Вдруг прибегает всполошенная Вильма. — Господи, вы ума решились? Что вы делаете? Как вы тут очутились?
Мастер, сперва немного опешив, теперь улыбается. — Что делаем? Да ничего не делаем. И ума никто не решился. Вишь, новая скамейка у нас. Смастерили мы скамейку, а теперь вот сидим на ней.
Вильма, все еще перепуганная, шарит по ним глазами, вроде бы хочет отца и выбранить, но тот спокойный, совершенно спокойный, а Имришко глядит на нее, и невольно — это правда? это действительно правда? — Вильмино взволнованное и удивленное лицо постепенно меняется, проясняется, хорошеет, хорошеет все больше, потому как у Вильмы радость, после долгого времени она хоть на минуту чувствует себя счастливой, а радость и счастье — в такие минуты ведь это одно и то же, так вот, счастливая радость или радостное счастье всегда в такие минуты придает женщинам красоту.

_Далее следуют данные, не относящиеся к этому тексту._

Lemma leaves_accounts {A} (f : Accounts.t KS -> A * Accounts.t KS) : leaves cache (table (on_accounts f)).
Proof. apply leaves_table. intros d. unfold on_accounts. by destruct (f _). Qed.

Lemma GetBackend_caps id (d : Backends.t KS) :
  Backends.capabilities (GetBackend id d).2 = Backends.capabilities d.
Proof.
  assert (Hq : forall A (f : Backends.t KS -> option A) d,
    Backends.capabilities (sql_row f d).2 = Backends.capabilities d).
  { intros A f d0. unfold sql_row, sql_query, sql_stmt. by destruct (db_faults d0) as [|[] ?]. }
  unfold GetBackend. specialize (Hq _ (fun d => Backends.backends d !! id) d).
  destruct (sql_row _ d) as [[b|e] d1]; [|done]. cbn [snd] in Hq. rewrite <- Hq.
  unfold decryptBackendEnv, on_accounts. repeat case_match; by simplify_eq.
Qed.

Lemma named_user_leaves cfg id : leaves cache (named_user (KS := KS) cfg id).
Proof.
  unfold named_user. repeat first [apply leaves_ret | apply leaves_early | apply leaves_accounts
    | apply leaves_bind; [|intros ?] | case_match].
Qed.

Lemma admin_tools_leaves b id : leaves cache (admin_tools (KS := KS) visit environ fetch b id).
Proof.
  unfold admin_tools. repeat first [apply leaves_ret | apply leaves_accounts
    | apply leaves_bind; [|intros ?] | case_match].
Qed.

Lemma admin_tools_fetched b id s t s' :
  admin_tools visit environ fetch b id s = (inr (Some t), s') ->
  exists env, fetch (BackendRow.Command b) env = Ok t.
Proof.
  unfold admin_tools, bind, table. destruct (on_accounts FirstAdminUser _) as [[u|] d]; [|done].
  cbn. destruct (on_accounts _ d) as [[l|e] d']; [|done]. cbn.
  match goal with |- context [fetch ?c ?env] => destruct (fetch c env) eqn:Hf end; [|done].
  intros [= -> _]. eauto.
Qed.

Lemma named_user_early cfg id s r s' :
  named_user cfg id s = (inl r, s') -> exists e, r = Err e.
Proof.
  unfold named_user. destruct (negb (bool_decide (cfg_UserID cfg = EmptyString))).
  { unfold bind, table. destruct (on_accounts _ _) as [[l|e] d]; [|intros [= <- _]; eauto].
    by destruct (on_accounts _ _) as [? ?]. }
  destruct (negb (bool_decide (cfg_UserEmail cfg = EmptyString))); [|done].
  unfold bind, table. destruct (on_accounts _ _) as [[u|e] d]; [|intros [= <- _]; eauto].
  by destruct (on_accounts _ _) as [? ?].
Qed.

(** The users that are tried, without the schedule of the statements. *)
Lemma admin_tools_total b id s :
  exists t s', admin_tools (KS := KS) visit environ fetch b id s = (inr t, s').
Proof.
  unfold admin_tools, bind, table. destruct (on_accounts FirstAdminUser _) as [[u|] d]; [|cbn; eauto].
  cbn. destruct (on_accounts _ d) as [[l|e] d']; cbn; eauto.
Qed.

Lemma cached_tools id tools now s :
  exists r d, cacheBackendCapabilities (KS := KS) id tools now s = (inr r, mk d (status s) (events s)) /\
    (r = Ok tt /\ Backends.capabilities d =
       <[id := BackendCapabilities.mk id (map to_json tools) (Z.of_nat (length (map to_json tools))) now]> (cache s) \/
     (exists e, r = Err e) /\ Backends.capabilities d = cache s).
Proof.
  unfold cacheBackendCapabilities, table, SetBackendCapabilities, sql_checked, sql_stmt, cache.
  destruct (db_faults (tables s)) as [|[] fs].
  - destruct (negb _ || _); do 2 eexists; (split; [reflexivity|]); [by left|right; eauto].
  - do 2 eexists. split; [reflexivity|]. right. eauto.
  - cbv beta. destruct (negb _ || _); do 2 eexists; (split; [reflexivity|]); [by left|right; eauto].
Qed.

Lemma fetched_ok command env t :
  fetched fetch command env = Ok t -> t <> [] /\ fetch command env = Ok t.
Proof. unfold fetched. destruct (fetch command env) as [[|x l]|]; [done| |done]. by intros [= <-]. Qed.

(** *** The names of the variables *)

Lemma reverse_fold (mappings : gmap string string) keys (r : gmap string string) k u :
  foldl (fun r userKey => match mappings !! userKey with
                          | Some backendKey => <[backendKey := userKey]> r
                          | None => r
                          end) r keys !! k = Some u ->
  mappings !! u = Some k \/ r !! k = Some u.
Proof.
  revert r. induction keys as [|u1 keys IH]; intros r; simpl; [auto|]. intros [?|Hr]%IH; [by left|].
  destruct (mappings !! u1) as [k1|] eqn:Hu1; [|by right].
  apply lookup_insert_Some in Hr as [[-> ->]|[_ ?]]; auto.
Qed.

Lemma reverse_map_Some mappings k u : reverse_map visit mappings !! k = Some u -> mappings !! u = Some k.
Proof. intros [?|He]%reverse_fold; [done | by rewrite lookup_empty in He]. Qed.

Lemma reverse_map_is_Some mappings k u :
  visits visit -> mappings !! u = Some k -> is_Some (reverse_map visit mappings !! k).
Proof.
  intros Hv Hu. unfold reverse_map. assert (Hin : u ∈ visit 9%nat (dom mappings)).
  { apply visit_elem; [done|]. apply elem_of_dom. eauto. }
  revert Hin. generalize (∅ : gmap string string).
  assert (Hkeep : forall keys (r : gmap string string), is_Some (r !! k) ->
    is_Some (foldl (fun r userKey => match mappings !! userKey with
                                     | Some backendKey => <[backendKey := userKey]> r
                                     | None => r
                                     end) r keys !! k)).
  { induction keys as [|u1 keys IH]; intros r Hr; [done|]. simpl. apply IH.
    destruct (mappings !! u1) as [k1|]; [|done]. destruct (decide (k1 = k)) as [->|];
      [rewrite lookup_insert_eq; eauto | by rewrite lookup_insert_ne]. }
  induction (visit 9%nat (dom mappings)) as [|u1 keys IH]; intros r Hin; [by apply not_elem_of_nil in Hin|].
  simpl. apply elem_of_cons in Hin as [<-|Hin]; [|by apply IH].
  rewrite Hu. apply Hkeep. rewrite lookup_insert_eq. eauto.
Qed.

(** The key a token is put under. *)
Definition token_key (mappings : gmap string string) (k : string) : string :=
  default k (reverse_map visit mappings !! k).

Lemma with_tokens_app r l1 l2 env : with_tokens r (l1 ++ l2) env = with_tokens r l2 (with_tokens r l1 env).
Proof. apply foldl_app. Qed.

Lemma with_tokens_other r tokens env k :
  Forall (fun tok => default tok.1 (r !! tok.1) <> k) tokens -> with_tokens r tokens env !! k = env !! k.
Proof.
  unfold with_tokens. revert env. induction tokens as [|tok tokens IH]; intros env; [done|]. simpl.
  intros [? ?]%Forall_cons. rewrite IH by done. by rewrite lookup_insert_ne.
Qed.
End Facts.
End PrecacheFacts.

Section PrecacheTheorems.
Context {KS : Type} `{SecretBox KS} `{CryptoPrims} `{Bcrypt}.
Context {ME : MuxEnv} {SH : Sha256}.
Context (visit : nat -> gset string -> list string) (environ : list string).
Context (error_text : error -> string) (fetch : string -> gmap string string -> res (list gomap)).
Context (stmt1 stmt2 : string -> bool).
Import Bridge PrecacheFacts MuxerFacts.
Implicit Types (s : Bridge.t KS).

(** The cache is filled with what a process answered, or left as it was: no path
    loses tools that were cached before. *)
Theorem precache_fills_or_keeps cfg id now s r s' :
  RunPrecacheForBackend visit environ error_text fetch stmt1 stmt2 cfg id now s = (r, s') ->
  ((exists b env tools, tools <> [] /\ fetch (BackendRow.Command b) env = Ok tools /\
      BackendRow.Enabled b = true /\ r = Ok (Z.of_nat (length tools)) /\
      Backends.capabilities (tables s') =
        <[id := BackendCapabilities.mk id (map to_json tools) (Z.of_nat (length (map to_json tools))) now]>
          (Backends.capabilities (tables s))) \/
   ((r = Ok 0 \/ exists e, r = Err e) /\
      Backends.capabilities (tables s') = Backends.capabilities (tables s))).
Proof.
  unfold RunPrecacheForBackend, run, RunPrecacheForBackend_, bind at 1, table at 1.
  pose proof (GetBackend_caps id (tables s)) as Hc. destruct (GetBackend id _) as [[b|e] d].
  2: { intros [= <- <-]. right. split; [right; eauto | exact Hc]. }
  cbn [snd] in Hc. destruct (BackendRow.Enabled b) eqn:He; cbn [negb].
  2: { intros [= <- <-]. right. split; [by left | exact Hc]. }
  set (s0 := mk d (status s) (events s)). assert (Hs0 : cache s0 = Backends.capabilities (tables s)) by exact Hc.
  clearbody s0. clear Hc. unfold bind at 1.
  pose proof (named_user_leaves cfg id s0) as Hn. destruct (named_user cfg id s0) as [[r0|[[toks user] fb]] s1] eqn:Hu.
  { intros [= <- <-]. right. split; [right; by eapply named_user_early | by rewrite <- Hs0]. }
  cbn [snd] in Hn. rewrite Hs0 in Hn. clear Hu Hs0 s0.
  set (first := fetched _ _ _). unfold bind at 1.
  match goal with |- context [match ?f s1 with _ => _ end] =>
    assert (Hf : exists tools s2, f s1 = (inr tools, s2) /\ cache s2 = cache s1 /\
      forall t, tools = Ok t -> t <> [] -> exists env, fetch (BackendRow.Command b) env = Ok t) end.
  { destruct first as [t|e] eqn:Hfirst.
    - do 2 eexists. split; [reflexivity|]. split; [done|]. intros t' [= ->] _.
      apply fetched_ok in Hfirst as [_ ?]. eauto.
    - destruct fb; [|do 2 eexists; split; [reflexivity | done]]. unfold bind.
      pose proof (admin_tools_leaves visit environ fetch b id s1) as Hl.
      destruct (admin_tools_total visit environ fetch b id s1) as (t & s2 & Ha). rewrite Ha in Hl |- *.
      do 2 eexists. split; [reflexivity|]. split; [exact Hl|].
      intros t' Ht' _. destruct t as [t|]; [|done]. injection Ht' as <-. by eapply admin_tools_fetched. }
  destruct Hf as (tools & s2 & -> & Hs2 & Htools). rewrite Hn in Hs2. clear first Hn.
  destruct tools as [[|t ts]|e].
  - cbn. intros [= <- <-]. right. split; [by left | exact Hs2].
  - destruct (Htools _ eq_refl ltac:(done)) as [env Henv].
    unfold bind. destruct (cached_tools id (t :: ts) now s2) as (rc & d2 & -> & [[-> Hd]|[[e ->] Hd]]);
      intros [= <- <-]; rewrite Hs2 in Hd.
    + left. by exists b, env, (t :: ts).
    + right. split; [right; eauto | exact Hd].
  - destruct fb; cbn; intros [= <- <-]; right; (split; [eauto | exact Hs2]).
Qed.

Имришко после долгого, бесконечно долгого времени в первый раз улыбнулся ей.
А мне Имрих по-прежнему не нравится. Пусть он и чувствует себя лучше, даже сам ходит, за ним теперь не надо особо присматривать, он уже и во двор выходит, потихоньку добирается и до сада и посиживает там немного, иной раз выглядывает и на улицу, но долго снаружи никогда не бывает, устает быстро и почти после каждой долгой — для него-то долгой, а в действительности недолгой — прогулки должен пойти лечь и хоть немного поспать.

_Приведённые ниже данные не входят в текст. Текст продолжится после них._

Lemma exec_indexes s d : clean d -> Db.indexes d ⊆ Db.indexes (exec s d).2.
Proof.
  intros Hd. rewrite exec_clean by done. destruct (run s d) as [d'|] eqn:Hr; [|done].
  destruct s; simpl in Hr; repeat case_match; simplify_eq/=; try set_solver.
  destruct (insert_all _ _ _); by simplify_eq/=.
Qed.

Lemma ignoring_indexes l d : clean d -> Db.indexes d ⊆ Db.indexes (ignoring l d).
Proof.
  revert d. induction l as [|s l IH]; intros d Hd; [done|]. etrans; [by apply (exec_indexes s)|].
  apply IH. by apply exec_keeps_clean.
Qed.

Lemma filled_session acc r :
  filled (Table.mk session_columns [] acc)
    (selected [("session_id", "token"); ("user_id", "user_id"); ("expires_at", "expires_at");
               ("created_at", "created_at")] r) = session_row r.
Proof. reflexivity. Qed.

(** A session that can be carried over. *)
Definition carried (d : Db.t) (r : row) : Prop :=
  Forall (fun c => cell r c <> VNull) old_session_columns /\
  exists tu u, Db.tables d !! "users" = Some tu /\ u ∈ Table.rows tu /\ cell u "id" = cell r "user_id".

Lemma session_row_ok d acc r : carried d r ->
  Forall (fun r' => cell r' "session_id" <> cell r "token") acc ->
  row_ok d (Table.mk session_columns [] acc) (session_row r) = true.
Proof.
  intros [Hv (tu & u & Ht & Hu & Hid)] Hacc. unfold old_session_columns in Hv.
  rewrite !Forall_cons in Hv. destruct Hv as (Htok & Huid & Hexp & Hcre & _).
  unfold row_ok. rewrite andb_true_r. unfold session_columns.
  cbn [Table.columns forallb Column.not_null Column.constraints Column.name constraint_ok Table.rows negb andb].
  change (cell (session_row r) "session_id") with (cell r "token").
  change (cell (session_row r) "user_id") with (cell r "user_id").
  change (cell (session_row r) "expires_at") with (cell r "expires_at").
  change (cell (session_row r) "created_at") with (cell r "created_at").
  rewrite !(bool_decide_eq_false_2 (_ = VNull)) by done. cbn [negb andb orb]. rewrite !andb_true_r.
  apply andb_true_iff. split.
  - rewrite negb_true_iff. apply not_true_iff_false. rewrite existsb_exists. intros (r' & Hin & Hh).
    apply bool_decide_eq_true_1, Forall_singleton in Hh as [_ Hh].
    change (cell (session_row r) "session_id") with (cell r "token") in Hh.
    rewrite Forall_forall in Hacc. apply (Hacc r'); [by apply list_elem_of_In|done].
  - rewrite Ht. apply existsb_exists. exists u. split; [by apply list_elem_of_In|]. by apply bool_decide_eq_true_2.
Qed.

Lemma insert_sessions d l acc :
  Forall (carried d) l ->
  NoDup (((fun r => cell r "session_id") <$> acc) ++ ((fun r => cell r "token") <$> l)) ->
  insert_all d (Table.mk session_columns [] acc)
    (selected [("session_id", "token"); ("user_id", "user_id"); ("expires_at", "expires_at");
               ("created_at", "created_at")] <$> l) =
  Some (Table.mk session_columns [] (acc ++ (session_row <$> l))).
Proof.
  intros Hl. revert acc. induction Hl as [|r l Hr _ IH]; intros acc Hd; [by rewrite app_nil_r|].
  cbn [fmap list_fmap insert_all]. rewrite filled_session, session_row_ok; [|done|].
  - unfold Table.insert_row. cbn [Table.columns Table.keys Table.rows].
    rewrite IH, <- app_assoc; [done|]. rewrite fmap_app, <- app_assoc. exact Hd.
  - apply NoDup_app in Hd as (_ & Hd & _). rewrite Forall_forall. intros r' Hin Heq.
    apply (Hd (cell r "token")); [|by left]. rewrite <- Heq.
    apply list_elem_of_fmap. by exists r'.
Qed.

Lemma migrate_sessions_carries d tb :
  clean d -> Db.tables d !! "web_sessions" = Some tb -> "token" ∈ Table.names tb ->
  Forall (fun c => c ∈ Table.names tb) old_session_columns -> Forall (carried d) (Table.rows tb) ->
  NoDup ((fun r => cell r "token") <$> Table.rows tb) -> Db.tables d !! "web_sessions_old" = None ->
  Db.tables (migrate_sessions d) !! "web_sessions" =
    Some (Table.mk session_columns [] (session_row <$> Table.rows tb)).
Proof.
  intros Hd Ht Htok Hcols Hc Hnd Hold. unfold migrate_sessions. rewrite old_schema_clean, Ht by done.
  assert ((0 <? Z.of_nat (length (filter (fun n => n = "token") (Table.names tb)))) = true) as ->.
  { assert (length (filter (fun n => n = "token") (Table.names tb)) <> 0%nat); [|lia].
    intros H0%nil_length_inv. apply (not_elem_of_nil (A := string) "token"). rewrite <- H0.
    by apply list_elem_of_filter. }
  unfold rename_sessions, rebuild_sessions. rewrite exec_clean by done. cbn [run]. rewrite Ht, Hold.
  cbn [snd exec_all]. rewrite exec_clean by done. cbn [run Db.set_tables Db.tables].
  rewrite lookup_insert_ne, lookup_delete_eq by done. cbn [exec_all].
  rewrite exec_clean by done. cbn [run Db.set_tables Db.tables].
  rewrite lookup_insert_eq, lookup_insert_ne, lookup_insert_eq by done.
  rewrite bool_decide_eq_true_2.
  2: { unfold old_session_columns in Hcols. rewrite !Forall_cons in Hcols. unfold Table.names at 1.
       repeat (apply Forall_cons; split); [..|apply Forall_nil; done];
         (split; [by apply (bool_decide_unpack _); vm_compute|cbn [snd]; tauto]). }
  rewrite insert_sessions; [|rewrite Forall_forall in Hc |- *|done].
  2: { intros r Hr. destruct (Hc r Hr) as [Hv (tu & u & Htu & Hu)]. split; [done|]. exists tu, u.
       split; [|done]. cbn [Db.tables Db.set_tables].
       rewrite lookup_insert_ne, lookup_insert_ne by done. etrans; [by apply lookup_delete_ne|done]. }
  cbn [mbind option_bind exec_all app]. rewrite exec_clean by done. cbn [run Db.set_tables Db.tables].
  rewrite bool_decide_eq_true_2.
  - cbn [snd exec_all Db.tables Db.set_tables]. by rewrite lookup_delete_ne, lookup_insert_eq.
  - rewrite lookup_insert_ne, lookup_insert_ne, lookup_insert_eq by done. by eexists.
Qed.

(** ** One start *)

Definition start (d : Db.t) : Db.t :=
  ignoring alter_last (migrate_sessions (ignoring alter_first (ignoring schema d))).

Lemma start_clean d : clean d -> clean (start d).
Proof.
  intros Hd. apply ignoring_keeps_clean, migrate_sessions_clean, ignoring_keeps_clean, ignoring_keeps_clean, Hd.
Qed.

Lemma start_approx d t c a : clean d -> t <> "web_sessions" -> t <> "web_sessions_old" ->
  approx d t c a -> approx (start d) t c (foldl (abs_step t c) a statements).
Proof.
  intros Hd H1 H2 Ha. destruct plain_lists as (Hs & Hf & Hl). unfold statements. rewrite !foldl_app.
  unfold start. apply ignoring_sound; [apply migrate_sessions_clean; by repeat apply ignoring_keeps_clean|done|].
  eapply approx_tables; [by apply migrate_sessions_elsewhere; [by repeat apply ignoring_keeps_clean|..]|].
  apply ignoring_sound; [by apply ignoring_keeps_clean|done|]. by apply ignoring_sound.
Qed.

Lemma start_follows d t : clean d -> t <> "web_sessions" -> t <> "web_sessions_old" -> follows d (start d) t.
Proof.
  intros Hd H1 H2. destruct plain_lists as (Hs & Hf & Hl). unfold start.
  eapply follows_trans; [by apply (ignoring_follows schema)|].
  eapply follows_trans; [apply (ignoring_follows alter_first); [by apply ignoring_keeps_clean|done]|].
  eapply follows_trans; [apply follows_same, migrate_sessions_elsewhere; [by repeat apply ignoring_keeps_clean|done..]|].
  apply ignoring_follows; [|done]. apply migrate_sessions_clean. by repeat apply ignoring_keeps_clean.
Qed.

(** Where the sessions are in their present form the branch does nothing. *)
Definition settled_sessions (d : Db.t) : Prop :=
  forall tb, Db.tables d !! "web_sessions" = Some tb -> "token" ∉ Table.names tb.

(** A table only one statement names. *)
Lemma ignoring_create l1 l2 t cols ks d : clean d ->
  Forall (fun s => names_table t s = false) l1 -> Forall (fun s => names_table t s = false) l2 ->
  Db.tables (ignoring (l1 ++ CreateIfNotExists t cols ks :: l2) d) !! t =
    Some (default (Table.mk cols ks []) (Db.tables d !! t)).
Proof.
  intros Hd H1 H2. unfold ignoring. rewrite foldl_app. cbn [foldl].
  change (foldl (fun d s => (exec s d).2) d l1) with (ignoring l1 d).
  assert (He : clean (ignoring l1 d)) by by apply ignoring_keeps_clean.
  pose proof (ignoring_elsewhere l1 d t Hd H1) as Hl.
  etrans; [apply (ignoring_elsewhere l2); [by apply exec_keeps_clean|done]|].
  rewrite exec_clean by done. cbn [run]. rewrite Hl.
  destruct (Db.tables d !! t) as [tb|] eqn:Ht; cbn [snd default from_option]; [by rewrite Hl|].
  cbn [Db.tables Db.set_tables]. by rewrite lookup_insert_eq.
Qed.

Но дело не в этом. Он мне как-то по-другому не нравится, но не в том смысле, как вы, может, думаете. То, что мне в нем не нравится, пожалуй, вовсе не связано с его болезнью. Конечно, я могу и ошибаться. Но что-то странное тут есть, в нем или вокруг него, может, и вне его, возможно, и во мне, в самом деле, не нужно это связывать с его болезнью. А вот что это, я не знаю, не могу объяснить. С другой стороны, что-то меня к нему и притягивает, я хотел бы с ним подружиться, хотя знаю, что он не тот Имрих, которого я ждал, и что таким он не будет, собственно, даже не может быть, если бы и полностью выздоровел. Не будет же он подлаживаться под меня, а то и вовсе под мои смешные, глупые сны. Разве я могу от него это требовать? Но все равно я хотел бы с ним подружиться, а у меня это никак не получается. Я не умею его ни привлечь, ни подслужиться к нему, не люблю подслуживаться, а главное, к таким вот людям, которые ни рыба ни мясо. Ведь он, если говорить откровенно и по совести, правда ни рыба ни мясо, и я даже не знаю, почему он еще и теперь так много для меня значит и почему я хотел бы привлечь его внимание. Неужели я так жалею его? Сочувствую ему? Хотел бы задобрить его? Быть может. Ей-богу, не разберусь в нем, да и себя не пойму.
Пожалуй, меня немного сердит и то, что он до сих пор мне ничего не сказал. Поначалу он вообще не говорил ничего, много воды утекло, пока мастеру с Вильмой удалось вытянуть из него первое слово, но и потом, да и сейчас он не больно-то разговорчивый, хотя иной раз какое-никакое словечко или фразу обронит. А я, когда у них, ловлю каждое слово, да еще и Вильму выспрашиваю: что он сказал? Что? Что Имришко сказал?! Вильма повторяет, но, поскольку слов у него раз, два — и обчелся, ей не хочется вновь и вновь все повторять, подчас со своими расспросами я, видать, действую ей на нервы.